I SAID POSTPARTUM DEPRESSION INSTEAD OF POST TRAUMATIC STRESS DISORDER DURING MY PRESENTATION IN GOVERNMENT TODAY
I thought I was ready to rumble. I was gonna kick ass on the stupid presentation and lay it down for the dumbass republican simpletons in my class…BUT I SCREWED IT UP. I hate public speaking. Especially when I have to do it in front a bunch of ignorant, self absorbed teenagers. I didn’t think I was that bad until today. Clearly I have not given a presentation in a long time to have forgotten that every time I give one, I blank out and forget all the stuff I plan to say and my voice shakes like I’m about to burst into tears. Woe is me. I suck.
Welp. In addition to my terrible public speaking skills, I think I have reached the fullest extent of my hatred of driving. In the two months I’ve been driving regularly, I’ve managed to:
- Kill my car battery TWICE
- almost back into a car in a McDonalds parking lot
- almost RIP OFF THE FRONT BUMPER OF MY CAR (thankfully a nice worker helped me out of that one)
- hit the back of the car that parks next to me as I was pulling into my parking space at school (thankfully it was absolutely nothing and thank GOD I have late arrival)
- set off my car alarm by only inserting the key (IDEK)
So my car is really old. On Friday, when I was about to leave school, I opened my car like usual and the alarm started going off. It was pretty embarrassing, but I managed to shut it up and drive home. It went off again a couple hours after I got home so my father took out the battery. We tried to put the battery back so we could take it to the mechanic, but the alarm started going off again. Now it’s sitting in our driveway and I’m driving my sister’s car to school for the time being. My sister’s car is much more different than my car (I’m still getting used to it), so that’s kind of the reason why I accidentally hit that car earlier this week. I. Hate. Driving.

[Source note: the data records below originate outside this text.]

(* ===== verification/Machine.v ===== *)
(** * The scheduler as a state machine

    The operations of [Scheduler] on its state in memory as atomic steps (each
    takes the mutex once; [plan_next] takes it twice and is two steps), and the
    states they reach from a fresh scheduler.  [persist] and [recover], which
    work on files as well, are added in [Public]. *)

From S2P Require Import Prelude Enums Ids Float64 Types State Admission Queue Batch Dispatch Completion Control Frames Lifecycle Index Accounts Micro Refine Seed BatchSpec Handlers.
Open Scope Z_scope.

Inductive Op :=
| OpSubmit (sp : RequestSpec) (pre : option Z)
| OpPick
| OpPlan (request : Z) (explain : bool)
| OpStart (rp : CompletionReport)
| OpComplete (rp : CompletionReport)
| OpCancel (request : Z) (reason : CancellationReason) (detail : string)
| OpRegister (reg : WorkerRegistration)
| OpCapability (w : Z) (cap : WorkerCapability)
| OpWorkerState (w : Z) (st : WorkerState) (snap : option ResourceSnapshot)
| OpUnregister (w : Z)
| OpDrain (reason : string)
| OpCancelAll (detail : string)
| OpRollEpoch
| OpExplain (request : Z)
| OpSnapshot
| OpDrainEvents
| OpSetHandler (h : bool)
| OpFlush.

Section Machine.
  Context `{Env}.

Definition run_op (o : Op) : M unit :=
  match o with
  | OpSubmit sp pre => do_submit sp pre ;; mret tt
  | OpPick => pick_next ;; mret tt
  | OpPlan id ex => do_plan_dispatch id ex ;; mret tt
  | OpStart rp => do_confirm_start rp ;; mret tt
  | OpComplete rp => do_complete rp ;; mret tt
  | OpCancel id reason detail => do_cancel id reason detail ;; mret tt
  | OpRegister reg => do_register_worker reg
  | OpCapability w cap => do_update_capability w cap ;; mret tt
  | OpWorkerState w st snap => do_set_worker_state w st snap ;; mret tt
  | OpUnregister w => do_unregister_worker w ;; mret tt
  | OpDrain reason => do_begin_drain reason ;; mret tt
  | OpCancelAll detail => do_cancel_all_queued detail ;; mret tt
  | OpRollEpoch => do_roll_epoch
  | OpExplain id => do_explain id ;; mret tt
  | OpSnapshot => do_snapshot ;; mret tt
  | OpDrainEvents => drain_events ;; mret tt
  | OpSetHandler h => set_event_handler h
  | OpFlush => flush_events ;; mret tt
  end.

(** What the scheduler expects of its callers: a request id is not submitted
    twice, and completions are reported by the worker that runs the attempt. *)
Definition guard (s : Impl) (o : Op) : Prop :=
  match o with
  | OpSubmit _ pre => requests s !! submit_id s pre = None
  | OpComplete rp => honest s rp
  | _ => True
  end.

Lemma exec_unit {A} (m : M A) s : exec (m ;; mret tt) s = exec m s.
Proof. by rewrite exec_bind. Qed.

Lemma op_refines o s : Inv s -> guard s o -> rtc micro s (exec (run_op o) s).
Proof.
  intros I G. destruct o; simpl in G |- *; rewrite ?exec_unit.
  - by apply submit_refines.
  - by apply pick_next_refines.
  - by apply plan_dispatch_refines.
  - by apply confirm_start_refines.
  - by apply complete_refines.
  - by apply cancel_refines.
  - by apply register_refines.
  - by apply update_capability_refines.
  - by apply set_worker_state_refines.
  - by apply unregister_refines.
  - by apply begin_drain_refines.
  - by apply cancel_all_queued_refines.
  - by apply roll_epoch_refines.
  - by apply explain_refines.
  - by apply snapshot_refines.
  - by apply drain_events_refines.
  - by apply set_event_handler_refines.
  - by apply flush_events_refines.
Qed.

(** ** Reachable states *)

Inductive step : Impl -> Op -> Impl -> Prop :=
| step_op s o : guard s o -> step s o (exec (run_op o) s).

Inductive reachable (c : SchedulerConfig) (ep : option Z) (salt : Z) : Impl -> Prop :=
| reach_init : reachable c ep salt (init_impl c ep salt)
| reach_step s o s' : reachable c ep salt s -> step s o s' -> reachable c ep salt s'.

Lemma init_Inv c ep salt : Inv (init_impl c ep salt).
Proof.
  constructor.
  - constructor; simpl; try done.
    + intros id. split; [set_solver|]. intros (r & Hr & _). by rewrite lookup_empty in Hr.
    + intros k id. rewrite lookup_empty. simpl. split; [set_solver|]. intros (r & Hr & _).
      by rewrite lookup_empty in Hr.
  - constructor; simpl; intros; rewrite ?mcount_empty; try done.
  - constructor; simpl; intros; [lia|]. unfold tenant_admitted. simpl. rewrite lookup_empty. simpl. lia.
  - assert (forall w id, ~ flight (init_impl c ep salt) w id) as Hf.
    { intros w id (wr & Hw & _). simpl in Hw. by rewrite lookup_empty in Hw. }
    constructor; [intros w id F|intros w1 w2 id F]; by apply Hf in F.
  - apply map_Forall_empty.
Qed.

Lemma reachable_Inv c ep salt s : reachable c ep salt s -> Inv s.
Proof.
  induction 1 as [|s o s' _ I Hs]; [apply init_Inv|]. destruct Hs as [s o G].
  eapply Inv_rtc; [by apply op_refines|done].
Qed.

End Machine.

Progress I’ve made on my college apps: NONE. I’ve written ONE FREAKIN’ ESSAY and I’ve only applied for two scholarships (which are no essay ones and probably thousands of people applied to them as well). I don’t know what I want to major in, which makes this college thing ten times more difficult. I want to get into UT but it seems like a far fetched goal now. SHit.